LONDON - Britain has announced in advance it will raise its terrorism threat level during the London Olympics next summer, but that could be the last time the five-point scale is used amid mounting evidence such systems are often misunderstood and do little to generate crucial tips about terror plots.

LONDON - Britain has announced in advance it will raise its terrorism threat level during the London Olympics next summer, but that could be the last time the five-point scale is used amid mounting evidence such systems are often misunderstood and do little to generate crucial tips about terror plots.

Data obtained under a Freedom of Information request show terror tips from the public have consistently fallen when alerts are raised and risen when the scale is lowered, confounding expectations that boosting threat levels promotes greater vigilance.

Just as in the United States over recent months, British officials are agonizing over how to keep the public alert, but neither gripped by fear nor dismissive about supposed government scare tactics.

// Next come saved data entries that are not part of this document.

(** * Subject-aware crop planner: [advanced_smart_crop.py]

    A shallow embedding of [AdvancedSmartCropper] and of the properties
    its specification states about it.

    Numbers.  Pixel quantities (box coordinates, frame sizes, focus
    points, crop rectangles) are Python [int]s or integer-valued
    [float64]s; they are modelled as [Z].  Confidences, weights and
    ratios are [float64]s; they are modelled as exact rationals [Q].
    Every comparison the code makes against a float literal ([0.3],
    [0.4], [0.6], [1.5], [2.0]) has an integer quotient on its other
    side, whose distance to the literal is either zero or far larger
    than one unit in the last place, so the exact comparison and the
    [float64] one agree on all frame sizes that occur.  [int(...)] of a
    quotient is exact truncation; [float64] rounding can differ from it
    only where the exact quotient is within rounding error of an
    integer.  The weighted centroid of [calculate_smooth_focus] is such
    a place: a centroid that is an integer can come out of the float
    division just below it.  Module [Float64] gives that method with
    every rounding of its arithmetic written out, and the focus point
    is specified on it; the planner around it is stated on the exact
    arithmetic, from which the float one differs by at most one pixel
    of the point appended to the history.

    Inputs.  OpenCV is outside the module: a frame is modelled by the
    boxes the cascade classifiers return on it, a video by its
    properties and the outcome of each read.  A ["w:h"] aspect-ratio
    string is modelled by the two numbers [float] parses from it.  Every
    face carries its confidence, as [non_max_suppression] requires. *)

From Stdlib Require Import String DecimalString.
From Stdlib Require Import ZArith QArith Qabs Qround List Bool Lia Lqa.
From Stdlib Require Import Qpower Qreduction.
From Stdlib Require Import Sorting.Permutation Sorting.Sorted.
From Equations Require Import Equations.
Import ListNotations.

Set Implicit Arguments.

Local Open Scope Z_scope.

(** ** Python and numpy primitives *)

Definition Qlt_bool (a b : Q) : bool := negb (Qle_bool b a).
(** [JH] moves the commanded position first and emits afterwards. *)
Definition JH (args : list value) : M unit :=
  set_cmd_posx (VNum 0) ;;;
  set_cmd_posy (VNum 0) ;;;
  emit_gcode [Lit "G0X0Y0"].

(** [this.command]: nothing in the runtime defines it, so the call is a
    [TypeError]. *)
Definition command : M unit := throw (NotAFunction "this.command").

Definition set_jogxy_speed (v : value) : M unit :=
  modify (fun r => let s := settings r in
    set_settings
      {| movexy_speed := movexy_speed s; movez_speed := movez_speed s;
         movea_speed := movea_speed s; moveb_speed := moveb_speed s;
         movec_speed := movec_speed s; cutterDia := cutterDia s;
         pocketOverlap := pocketOverlap s; safeZpullUp := safeZpullUp s;
         safeApullUp := safeApullUp s; plungeDir := plungeDir s;
         jogxy_speed := v; jogz_speed := jogz_speed s;
         joga_speed := joga_speed s; jogb_speed := jogb_speed s;
         jogc_speed := jogc_speed s |} r).

Definition set_jogz_speed (v : value) : M unit :=
  modify (fun r => let s := settings r in
    set_settings
      {| movexy_speed := movexy_speed s; movez_speed := movez_speed s;
         movea_speed := movea_speed s; moveb_speed := moveb_speed s;
         movec_speed := movec_speed s; cutterDia := cutterDia s;
         pocketOverlap := pocketOverlap s; safeZpullUp := safeZpullUp s;
         safeApullUp := safeApullUp s; plungeDir := plungeDir s;
         jogxy_speed := jogxy_speed s; jogz_speed := v;
         joga_speed := joga_speed s; jogb_speed := jogb_speed s;
         jogc_speed := jogc_speed s |} r).

Definition set_joga_speed (v : value) : M unit :=
  modify (fun r => let s := settings r in
    set_settings
      {| movexy_speed := movexy_speed s; movez_speed := movez_speed s;
         movea_speed := movea_speed s; moveb_speed := moveb_speed s;
         movec_speed := movec_speed s; cutterDia := cutterDia s;
         pocketOverlap := pocketOverlap s; safeZpullUp := safeZpullUp s;
         safeApullUp := safeApullUp s; plungeDir := plungeDir s;
         jogxy_speed := jogxy_speed s; jogz_speed := jogz_speed s;
         joga_speed := v; jogb_speed := jogb_speed s;
         jogc_speed := jogc_speed s |} r).

Definition set_jogb_speed (v : value) : M unit :=
  modify (fun r => let s := settings r in
    set_settings
      {| movexy_speed := movexy_speed s; movez_speed := movez_speed s;
         movea_speed := movea_speed s; moveb_speed := moveb_speed s;
         movec_speed := movec_speed s; cutterDia := cutterDia s;
         pocketOverlap := pocketOverlap s; safeZpullUp := safeZpullUp s;
         safeApullUp := safeApullUp s; plungeDir := plungeDir s;
         jogxy_speed := jogxy_speed s; jogz_speed := jogz_speed s;
         joga_speed := joga_speed s; jogb_speed := v;
         jogc_speed := jogc_speed s |} r).

Definition set_jogc_speed (v : value) : M unit :=
  modify (fun r => let s := settings r in
    set_settings
      {| movexy_speed := movexy_speed s; movez_speed := movez_speed s;
         movea_speed := movea_speed s; moveb_speed := moveb_speed s;
         movec_speed := movec_speed s; cutterDia := cutterDia s;
         pocketOverlap := pocketOverlap s; safeZpullUp := safeZpullUp s;
         safeApullUp := safeApullUp s; plungeDir := plungeDir s;
         jogxy_speed := jogxy_speed s; jogz_speed := jogz_speed s;
         joga_speed := joga_speed s; jogb_speed := jogb_speed s;
         jogc_speed := v |} r).

(** [JS] stores each jog speed that is given and calls [this.command]
    right after. *)
Definition JS (args : list value) : M unit :=
  (if is_defined (arg args 0)
   then set_jogxy_speed (arg args 0) ;;; command ;;; command
   else ret tt) ;;;
  (if is_defined (arg args 1)
   then set_jogz_speed (arg args 1) ;;; command
   else ret tt) ;;;
  (if is_defined (arg args 2)
   then set_joga_speed (arg args 2) ;;; command
   else ret tt) ;;;
  (if is_defined (arg args 3)
   then set_jogb_speed (arg args 3) ;;; command
   else ret tt) ;;;
  (if is_defined (arg args 4)
   then set_jogc_speed (arg args 4) ;;; command
   else ret tt).

(** [VS]: the five move speeds as in [MS], then the jog speeds as in
    [JS], taken from the arguments 5 to 9. *)
Definition VS (args : list value) : M unit :=
  modify (fun r => let s := settings r in
    set_settings
      {| movexy_speed := assign_if_defined (arg args 0) (movexy_speed s);
         movez_speed := assign_if_defined (arg args 1) (movez_speed s);
         movea_speed := assign_if_defined (arg args 2) (movea_speed s);
         moveb_speed := assign_if_defined (arg args 3) (moveb_speed s);
         movec_speed := assign_if_defined (arg args 4) (movec_speed s);
         cutterDia := cutterDia s; pocketOverlap := pocketOverlap s;
         safeZpullUp := safeZpullUp s; safeApullUp := safeApullUp s;
         plungeDir := plungeDir s;
         jogxy_speed := jogxy_speed s; jogz_speed := jogz_speed s;
         joga_speed := joga_speed s; jogb_speed := jogb_speed s;
         jogc_speed := jogc_speed s |} r) ;;;
  (if is_defined (arg args 5)
   then set_jogxy_speed (arg args 5) ;;; command ;;; command
   else ret tt) ;;;
  (if is_defined (arg args 6)
   then set_jogz_speed (arg args 6) ;;; command
   else ret tt) ;;;
  (if is_defined (arg args 7)
   then set_joga_speed (arg args 7) ;;; command
   else ret tt) ;;;
  (if is_defined (arg args 8)
   then set_jogb_speed (arg args 8) ;;; command
   else ret tt) ;;;
  (if is_defined (arg args 9)
   then set_jogc_speed (arg args 9) ;;; command
   else ret tt).

(** *** The one-line and the empty handlers *)

Definition EP (args : list value) : M unit :=
  emit_gcode [Lit "G38.2 Z"; Val (arg args 0)].

Definition ZT (args : list value) : M unit := emit_gcode [Lit "G54"].
Definition SA (args : list value) : M unit := emit_gcode [Lit "G90"].
Definition SR (args : list value) : M unit := emit_gcode [Lit "G91"].
Definition ST (args : list value) : M unit := emit_gcode [Lit "G54"].

Definition C6 (args : list value) : M unit :=
  emit_gcode [Lit "M4"] ;;; emit_gcode [Lit "M8"].

Definition C7 (args : list value) : M unit :=
  emit_gcode [Lit "M5"] ;;; emit_gcode [Lit "M9"].

(** A handler whose body is empty or holds comments only: [FP], [FE],
    [FN], [FG], [FC], [FS], [MI], [MO], [SM], [SP], [VD], [VL], [VN],
    [VP] and [VR]. *)
Definition no_body (args : list value) : M unit := ret tt.

(** The handlers embedded in full, by mnemonic: every handler of one
    parameter but [CG], [CR] (toolpath synthesis) and [Z3] to [Z6] (which
    read [this.posx] to [this.posc]). *)
Definition embedded_handlers : list (string * (list value -> M unit)) :=
  [ ("FP", no_body); ("FE", no_body); ("FN", no_body); ("FG", no_body);
    ("FC", no_body); ("FS", no_body);
    ("MX", MX); ("MY", MY); ("MZ", MZ); ("MA", MA); ("MB", MB); ("MC", MC);
    ("M2", M2); ("M3", M3); ("M4", M4); ("M5", M5); ("M6", M6); ("MH", MH);
    ("MS", MS); ("MI", no_body); ("MO", no_body);
    ("JX", JX); ("JY", JY); ("JZ", JZ); ("JA", JA); ("JB", JB); ("JC", JC);
    ("J2", J2); ("J3", J3); ("J4", J4); ("J5", J5); ("J6", J6); ("JH", JH);
    ("JS", JS);
    ("ZT", ZT); ("SA", SA); ("SR", SR); ("SM", no_body); ("SP", no_body);
    ("ST", ST); ("C6", C6); ("C7", C7);
    ("VC", VC); ("VD", no_body); ("VL", no_body); ("VN", no_body);
    ("VP", no_body); ("VR", no_body); ("VS", VS); ("EP", EP) ].

(** The handlers of one parameter this embedding reaches: the ones above,
    and [CG] up to its toolpath synthesis. *)
Definition handler (name : string) : option (list value -> M unit) :=
  assoc name (embedded_handlers ++ [("CG", CG)]).

(** ** The execution engine: one statement *)

Definition incr_pc : M unit := modify (fun r => set_pc (pc_add1 (pc r)) r).

Section Commands.

(** The parameter table of [sb3_commands], a module that is not part of
    this source tree: for each mnemonic the [default] of each declared
    parameter, [None] where the parameter declares none. *)
Variable sb3_commands : gmap string (list (option expr)).

(** [prm_param.default || undefined] *)
Definition default_or_undefined (d : option expr) : option expr :=
  match d with
  | Some e => if truthy_expr e then Some e else None
  | None => None
  end.

(** [(args[i] !== undefined) && (args[i] !== "")] *)
Definition is_given (a : option expr) : bool :=
  match a with
  | None => false
  | Some (EStr EmptyString) => false
  | Some _ => true
  end.

Fixpoint scrub (params : list (option expr)) (args : list (option expr))
    : list (option expr) :=
  match params with
  | [] => []
  | prm_param :: params' =>
      let user_param := match args with a :: _ => a | [] => None end in
      (if is_given user_param then user_param
       else default_or_undefined prm_param)
      :: scrub params' (tl args)
  end.

Fixpoint eval_all (scrubbed_args : list (option expr)) : M (list value) :=
  match scrubbed_args with
  | [] => ret []
  | e :: rest =>
      v <- _eval_opt e ;;
      vs <- eval_all rest ;;
      ret (v :: vs)
  end.

Definition _evaluateArguments (command : string) (args : list (option expr))
    : M (list value) :=
  eval_all
    match sb3_commands !! command with
    | Some params => scrub params args
    | None => []
    end.

(** [_executeCommand].  A handler of two parameters runs with a driver
    callback and ends in [Beyond], as does a method that [handler] does
    not list. *)
Definition _executeCommand (cmd : string) (args : list (option expr)) : M bool :=
  match method_length cmd with
  | Some n =>
      args <- _evaluateArguments cmd args ;;
      if (1 <? n)%nat then (fun _ => Beyond cmd)
      else
        match handler cmd with
        | Some f => f args ;;; incr_pc ;;; ret false
        | None => fun _ => Beyond cmd
        end
  | None => incr_pc ;;; ret false
  end.

(** [_execute] on a truthy command. *)
Fixpoint execute_stmt (command : stmt) : M bool :=
  match command with
  | SCmd cmd args => _executeCommand cmd args
  | SReturn =>
      (* [if(this.stack)]: an array is truthy whether empty or not, so the
         [throw] in the else branch is never reached; [pop] on an empty
         array gives [undefined] *)
      r <- get ;;
      match stack r with
      | top :: rest => modify (fun r => set_pc top (set_stack rest r))
      | [] => modify (set_pc PUndef)
      end ;;;
      ret false
  | SEnd =>
      modify (fun r => set_pc (PNum (Z.of_nat (length (program r)))) r) ;;;
      ret false
  | SGoto label =>
      r <- get ;;
      match label_index r !! label with
      | Some i => modify (set_pc (PNum i)) ;;; ret false
      | None =>
          (* an inherited name passes the [in] test, and the look-up
             yields the inherited function or object *)
          if inherited label then modify (set_pc PInherited) ;;; ret false
          else throw (UnknownLabel label (pc r))
      end
  | SGosub label =>
      r <- get ;;
      match label_index r !! label with
      | Some i =>
          (* [this.pc = this.label_index[command.label];]
             [this.stack.push([this.pc + 1]);] *)
          modify (set_pc (PNum i)) ;;;
          modify (fun r => set_stack (PArr1 (i + 1) :: stack r) r) ;;;
          ret false
      | None =>
          if inherited label then
            modify (set_pc PInherited) ;;;
            modify (fun r => set_stack (PInherited :: stack r) r) ;;;
            ret false
          else throw (UnknownLabel label (pc r))
      end
  | SAssign var e =>
      value <- _eval e ;;
      modify (fun r => set_user_vars (<[var := value]> (user_vars r)) r) ;;;
      incr_pc ;;;
      ret false
  | SCond cmp then_stmt =>
      c <- _eval cmp ;;
      if ToBoolean c then execute_stmt then_stmt
      else incr_pc ;;; ret false
  | SLabel _ => incr_pc ;;; ret false
  | SComment => incr_pc ;;; ret false
  | SPause e =>
      incr_pc ;;;
      match e with
      | Some e' =>
          if truthy_expr e'
          then v <- _eval e' ;; emit_gcode [Lit "G4 P"; Val v]
          else ret tt
      | None => ret tt
      end ;;;
      ret false
  | SOther _ => incr_pc ;;; ret false
  end.

(** [_execute]: a falsy command (a blank line, [undefined]) only advances
    [pc] and returns nothing. *)
Definition _execute (command : option stmt) : M (option bool) :=
  match command with
  | None => incr_pc ;;; ret None
  | Some c => b <- execute_stmt c ;; ret (Some b)
  end.

End Commands.

(** The constructor [SBPRuntime()], connected to a machine whose status
    is [st], with the settings singleton holding [s]. *)
Definition new_runtime (st : machine_status) (s : sbp_settings) : runtime :=
  {| program := []; pc := PNum 0; start_of_the_chunk := 0;
     user_vars := ∅; label_index := ∅; stack := []; current_chunk := [];
     cmd_pos := {| cmd_posx := VNum 0; cmd_posy := VNum 0; cmd_posz := VNum 0;
                   cmd_posa := VNum 0; cmd_posb := VNum 0; cmd_posc := VNum 0 |};
     sysvar_evaluated := false; status := st; settings := s |}.

Definition set_program (p : list (option stmt)) (r : runtime) : runtime :=
  {| program := p; pc := pc r;
     start_of_the_chunk := start_of_the_chunk r; user_vars := user_vars r;
     label_index := label_index r; stack := stack r;
     current_chunk := current_chunk r; cmd_pos := cmd_pos r;
     sysvar_evaluated := sysvar_evaluated r; status := status r;
     settings := settings r |}.

End Sbp.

Mark Pritchard, a Conservative Party lawmaker and member of Britain's National Security Strategy Committee, said that many legislators and security officials now agree the alert scale is flawed, reflecting new research over how people respond to the risk of terrorism.

"The system is too complex and misunderstood by many members of the public, who struggle to decipher between the various alert stages," Pritchard said.

Pritchard and others say that is a concern because of the importance of public tips in halting terrorist plots.

A 2010 study of 68 thwarted U.S. terror plots by North Carolina's Institute for Homeland Security Solutions showed the public provided initial clues in 29 percent of cases where attacks were halted between 1999 and 2009. That was more than the number uncovered by intelligence agencies, and only slightly less than the 30 percent detected by federal agents.

British police declined to provide details of the number of plots thwarted in the United Kingdom thanks to public calls.

An analysis of figures released to the Associated Press under Britain's Freedom of Information law detailing phone calls to a police antiterrorism hotline shows a baffling correlation between government warnings and the public response in the United Kingdom.

Since 2006, public input has dropped off on all but one occasion when the threat level has been raised, even though tips are likely to be most important during times when the threat is unusually high.

Every time the threat level has been lowered over that period, the volume of calls has risen.

Even when Britain's threat level was raised in June 2007 to its highest setting of critical - meaning an attack is deemed imminent - the number of calls to the hotline fell. On both recent occasions when officials have lowered the threat level, first in September 2010, and again in July, the number of calls has increased.

Risk-perception expert David Ropeik, who advised the Department of Homeland Security on changing the threat-level system in the United States, said the public's response to the terrorist threat was rarely logical.

By publicizing a decision to lower the threat level, governments may just remind people about the potential dangers - generating more, not less, alarm. Equally, a decision to raise the alert status which includes little specific detail often fails to convince people that they need to show extra caution.